La mostra “La geometria e la compassione” non è solo un’esperienza visiva, ma un percorso di scoperta e di empatia. Attraverso le immagini, Scianna ci esorta a confrontarci con la realtà, a non ignorare il dolore degli altri e a riscoprire la nostra umanità. È un’opportunità imperdibile per esplorare l’arte della fotografia sotto una luce nuova e per comprendere l’importanza di ascoltare le storie che ogni immagine ha da raccontare.

Calendarietto eventi:
Mostra: Ferdinando Scianna. La geometria e la compassione
Luogo: Centro Culturale di Milano, Largo Corsia dei Servi 4
Data di apertura: 14 novembre 2024
Data di chiusura: 18 gennaio 2025
Inaugurazione (su invito): 13 novembre 2024, ore 18
Questa mostra rappresenta, quindi, un’importante occasione per riflettere sulle problematiche sociali e umane contemporanee, attraverso l’arte visiva. L’approccio di Scianna invita ciascuno di noi a guardare oltre la superficie e a confrontarsi con la complessità della vita, rendendo la fotografia un mezzo di connessione e comprensione.

La mostra di Scianna si configura così come un evento imperdibile per gli amanti della fotografia e per chiunque desideri riflettere sulla condizione umana attraverso l’arte.
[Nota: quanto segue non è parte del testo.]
(* ===== verification/Bytes.v ===== *)
(** * Byte buffers and counted loops

    Buffers of the C code are lists of bytes.  A store outside the buffer is
    undefined behaviour, so a store is an [option] and a routine that writes a
    buffer runs in the option monad: a theorem that it gives [Some] says that
    every store is inside.  [loop i n f s] is the counted loop of the C code. *)

From S2P Require Import Prelude.

(** ** Loads and stores *)

Definition rd8 (p : list Z) (i : Z) : Z := default 0 (p !! Z.to_nat i).

Definition store8 (p : list Z) (i b : Z) : option (list Z) :=
  if (0 <=? i) && (i <? Z.of_nat (length p)) then Some (<[Z.to_nat i := b]> p) else None.

Definition bytes (p : list Z) : Prop := Forall (in_width 8) p.

Lemma rd8_u8 p i : bytes p -> is_u8 (rd8 p i).
Proof.
  intros Hp. unfold rd8. destruct (p !! Z.to_nat i) eqn:E; cbn; [|width].
  exact (Forall_lookup_1 _ _ _ _ Hp E).
Qed.

Lemma rd8_app_r l p i : 0 <= i -> rd8 (l ++ p) (Z.of_nat (length l) + i) = rd8 p i.
Proof.
  intros Hi. unfold rd8. rewrite lookup_app_r by lia. do 2 f_equal. lia.
Qed.

Lemma rd8_app_l l p i : 0 <= i < Z.of_nat (length l) -> rd8 (l ++ p) i = rd8 l i.
Proof. intros Hi. unfold rd8. by rewrite lookup_app_l by lia. Qed.

Lemma rd8_drop n p i : 0 <= i -> rd8 (drop n p) i = rd8 p (Z.of_nat n + i).
Proof. intros Hi. unfold rd8. rewrite lookup_drop. do 2 f_equal. lia. Qed.

Lemma store8_at l x r b : store8 (l ++ x :: r) (Z.of_nat (length l)) b = Some (l ++ b :: r).
Proof.
  unfold store8. rewrite length_app. cbn [length].
  rewrite (proj2 (Z.leb_le _ _)), (proj2 (Z.ltb_lt _ _)) by lia. cbn.
  rewrite Nat2Z.id, insert_app_r_alt, Nat.sub_diag by lia. done.
Qed.

(** ** Big-endian words *)

Definition be32 (v : Z) : list Z :=
  [u8 ((v .>> 24) .& 0xff); u8 ((v .>> 16) .& 0xff); u8 ((v .>> 8) .& 0xff); u8 (v .& 0xff)].

(** C: [src/src/floppy/floppy_mfm.c] [read_be32] *)
Definition read_be32 (p : list Z) (i : Z) : Z :=
  (u32 (rd8 p i .<< 24)) .| (rd8 p (i + 1) .<< 16) .| (rd8 p (i + 2) .<< 8) .| rd8 p (i + 3).

(** C: [src/src/floppy/floppy_mfm.c] [write_be32] *)
Definition write_be32 (p : list Z) (i v : Z) : option (list Z) :=
  p ← store8 p i (u8 ((v .>> 24) .& 0xff));
  p ← store8 p (i + 1) (u8 ((v .>> 16) .& 0xff));
  p ← store8 p (i + 2) (u8 ((v .>> 8) .& 0xff));
  store8 p (i + 3) (u8 (v .& 0xff)).

(** C: [src/src/chipset/paula/disk.c] [disk_read_be16] *)
Definition disk_read_be16 (p : list Z) (i : Z) : Z :=
  u16 (u16 (rd8 p i .<< 8) .| rd8 p (i + 1)).

Lemma length_be32 v : length (be32 v) = 4%nat.
Proof. done. Qed.

Lemma be32_bytes v : bytes (be32 v).
Proof. unfold bytes, be32. repeat apply Forall_cons_2; [width|width|width|width|done]. Qed.

Lemma read_be32_u32 p i : bytes p -> is_u32 (read_be32 p i).
Proof.
  intros Hp. unfold read_be32. pose proof (rd8_u8 p (i + 1) Hp). pose proof (rd8_u8 p (i + 2) Hp).
  pose proof (rd8_u8 p (i + 3) Hp). width.
Qed.

(** The word of four bytes, and back. *)
Lemma be32_word v :
  is_u32 v ->
  u32 (u8 ((v .>> 24) .& 0xff) .<< 24) .| (u8 ((v .>> 16) .& 0xff) .<< 16)
    .| (u8 ((v .>> 8) .& 0xff) .<< 8) .| u8 (v .& 0xff) = v.
Proof. intros Hv. bitwise 32. Qed.

Lemma be32_of_bytes b3 b2 b1 b0 :
  is_u8 b3 -> is_u8 b2 -> is_u8 b1 -> is_u8 b0 ->
  be32 (u32 (b3 .<< 24) .| (b2 .<< 16) .| (b1 .<< 8) .| b0) = [b3; b2; b1; b0].
Proof. intros. unfold be32. do 4 (apply (f_equal2 cons); [bitwise 8|]). done. Qed.

Lemma read_be32_app_r l p i : 0 <= i -> read_be32 (l ++ p) (Z.of_nat (length l) + i) = read_be32 p i.
Proof.
  intros Hi. unfold read_be32. rewrite <- !Z.add_assoc, !rd8_app_r by lia. done.
Qed.

Lemma read_be32_app_l l p i :
  0 <= i -> i + 4 <= Z.of_nat (length l) -> read_be32 (l ++ p) i = read_be32 l i.
Proof. intros Hi Hl. unfold read_be32. by rewrite !rd8_app_l by lia. Qed.

Lemma read_be32_drop n p i : 0 <= i -> read_be32 (drop n p) i = read_be32 p (Z.of_nat n + i).
Proof. intros Hi. unfold read_be32. rewrite !rd8_drop, !Z.add_assoc by lia. done. Qed.

Lemma read_be32_be32 v r : is_u32 v -> read_be32 (be32 v ++ r) 0 = v.
Proof. intros Hv. by apply be32_word. Qed.

(** The word written in the middle of a buffer. *)
Lemma write_be32_at l m r v :
  length m = 4%nat ->
  write_be32 (l ++ m ++ r) (Z.of_nat (length l)) v = Some (l ++ be32 v ++ r).
Proof.
  intros Hm. destruct m as [|x0 [|x1 [|x2 [|x3 [|]]]]]; try discriminate Hm. cbn [app].
  unfold write_be32.
  assert (E : forall (q : list Z) i x s b, i = Z.of_nat (length q) ->
    store8 (q ++ x :: s) i b = Some (q ++ b :: s)) by (intros; subst; apply store8_at).
  rewrite (E l) by done. cbn [mbind option_bind].
  rewrite cons_middle, app_assoc, E by (rewrite length_app; cbn; lia). cbn [mbind option_bind].
  rewrite (cons_middle _ _ (_ :: _)), app_assoc, E by (rewrite !length_app; cbn; lia).
  cbn [mbind option_bind].
  rewrite (cons_middle _ _ (_ :: _)), app_assoc, E by (rewrite !length_app; cbn; lia).
  by rewrite <- !app_assoc.
Qed.

(** ** Counted loops *)

Fixpoint loop {S} (i : Z) (n : nat) (f : Z -> S -> option S) (s : S) : option S :=
  match n with
  | O => Some s
  | Datatypes.S n => s ← f i s; loop (i + 1) n f s
  end.

(** The loop invariant rule: every iteration succeeds and keeps the invariant. *)
Lemma loop_inv {S} (I : Z -> S -> Prop) (f : Z -> S -> option S) n : forall i s,
  I i s ->
  (forall j s, i <= j < i + Z.of_nat n -> I j s -> exists s', f j s = Some s' /\ I (j + 1) s') ->
  exists s', loop i n f s = Some s' /\ I (i + Z.of_nat n) s'.
Proof.
  induction n as [|n IH]; intros i s Hs Hf; cbn [loop].
  - exists s. by rewrite Z.add_0_r.
  - destruct (Hf i s) as (s1 & E & H1); [lia|done|]. rewrite E. cbn [mbind option_bind].
    destruct (IH (i + 1) s1 H1) as (s2 & E2 & H2); [intros j t Hj; apply Hf; lia|].
    exists s2. split; [done|].
    by replace (i + Z.of_nat (Datatypes.S n)) with (i + 1 + Z.of_nat n) by lia.
Qed.

Lemma loop_ext {S} (f g : Z -> S -> option S) n : forall i s,
  (forall j s, f j s = g j s) -> loop i n f s = loop i n g s.
Proof.
  induction n as [|n IH]; intros i s H; cbn [loop]; [done|]. rewrite H.
  destruct (g i s); cbn; [by apply IH|done].
Qed.

Lemma foldl_ext_in {A B} (f g : A -> B -> A) l : forall a,
  (forall a b, b ∈ l -> f a b = g a b) -> foldl f a l = foldl g a l.
Proof.
  induction l as [|b l IH]; intros a H; cbn [foldl]; [done|].
  rewrite H by apply list_elem_of_here. apply IH. intros x y Hy. by apply H, list_elem_of_further.
Qed.

(** Consecutive words written into a buffer. *)
Definition be32s (ws : list Z) : list Z := concat (be32 <$> ws).

Lemma length_be32s ws : length (be32s ws) = (4 * length ws)%nat.
Proof. unfold be32s. induction ws as [|w ws IH]; [done|]. cbn in *. lia. Qed.

Lemma be32s_app ws us : be32s (ws ++ us) = be32s ws ++ be32s us.
Proof. unfold be32s. by rewrite fmap_app, concat_app. Qed.

Lemma be32s_bytes ws : bytes (be32s ws).
Proof.
  unfold be32s, bytes. induction ws as [|w ws IH]; cbn; [done|].
  repeat apply Forall_cons_2; [width|width|width|width|exact IH].
Qed.

Lemma read_be32s ws i r :
  Forall (in_width 32) ws -> 0 <= i < Z.of_nat (length ws) ->
  read_be32 (be32s ws ++ r) (4 * i) = default 0 (ws !! Z.to_nat i).
Proof.
  intros Hws. revert i. induction Hws as [|w ws Hw Hws IH]; intros i Hi; [cbn in Hi; lia|].
  change (be32s (w :: ws)) with (be32 w ++ be32s ws). rewrite <- app_assoc.
  destruct (decide (i = 0)) as [->|]; [by apply read_be32_be32|].
  replace (4 * i) with (Z.of_nat (length (be32 w)) + 4 * (i - 1)) by (cbn; lia).
  rewrite read_be32_app_r by lia. cbn [length] in Hi.
  rewrite IH by lia. replace (Z.to_nat i) with (S (Z.to_nat (i - 1))) by lia. done.
Qed.

Lemma loop_write_be32 ws : forall l m r p,
  length m = (4 * length ws)%nat -> p = Z.of_nat (length l) ->
  forall f, (forall j buf, 0 <= j < Z.of_nat (length ws) ->
      f j buf = write_be32 buf (p + 4 * j) (default 0 (ws !! Z.to_nat j))) ->
  loop 0 (length ws) f (l ++ m ++ r) = Some (l ++ be32s ws ++ r).
Proof.
  intros l m r p Hm Hp f Hf.
  destruct (loop_inv (fun i buf => exists m', length m' = (4 * length ws - 4 * Z.to_nat i)%nat /\
     buf = l ++ be32s (take (Z.to_nat i) ws) ++ m' ++ r) f (length ws) 0 (l ++ m ++ r))
    as (s & E & m' & Hm' & Hs).
  - exists m. split; [lia|done].
  - intros j buf Hj (m' & Hm' & ->). rewrite Hf by lia.
    destruct (lookup_lt_is_Some_2 ws (Z.to_nat j)) as [w Hw]; [lia|]. rewrite Hw. cbn [default].
    assert (Htk : length (be32s (take (Z.to_nat j) ws)) = (4 * Z.to_nat j)%nat)
      by (rewrite length_be32s, length_take; lia).
    exists (l ++ be32s (take (Z.to_nat (j + 1)) ws) ++ drop 4 m' ++ r).
    split; [|exists (drop 4 m'); split; [rewrite length_drop; lia|done]].
    replace (p + 4 * j) with (Z.of_nat (length (l ++ be32s (take (Z.to_nat j) ws))))
      by (rewrite length_app, Htk; lia).
    rewrite <- (take_drop 4 m') at 1. rewrite <- app_assoc, (app_assoc l).
    rewrite write_be32_at by (rewrite length_take; lia).
    replace (Z.to_nat (j + 1)) with (S (Z.to_nat j)) by lia.
    rewrite (take_S_r _ _ w Hw), be32s_app, <- !app_assoc. done.
  - replace (Z.to_nat (0 + Z.of_nat (length ws))) with (length ws) in * by lia.
    rewrite firstn_all in Hs. destruct m'; [|cbn in Hm'; lia]. by rewrite E, Hs.
Qed.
Attraverso l’unione di immagini e testi, Scianna ci offre una visione profonda del mondo, invitandoci a una meditazione collettiva sulla nostra esistenza e su come possiamo contribuire a un futuro migliore.

In sintesi, “La geometria e la compassione” è un’importante iniziativa culturale che va oltre la mera esposizione fotografica. Si propone di stimolare una riflessione su ciò che spesso ignoriamo, incoraggiando un dialogo profondo e una connessione tra le esperienze umane. È un invito a vedere, sentire e comprendere, rendendo la fotografia un mezzo per scoprire e abbracciare la complessità della vita.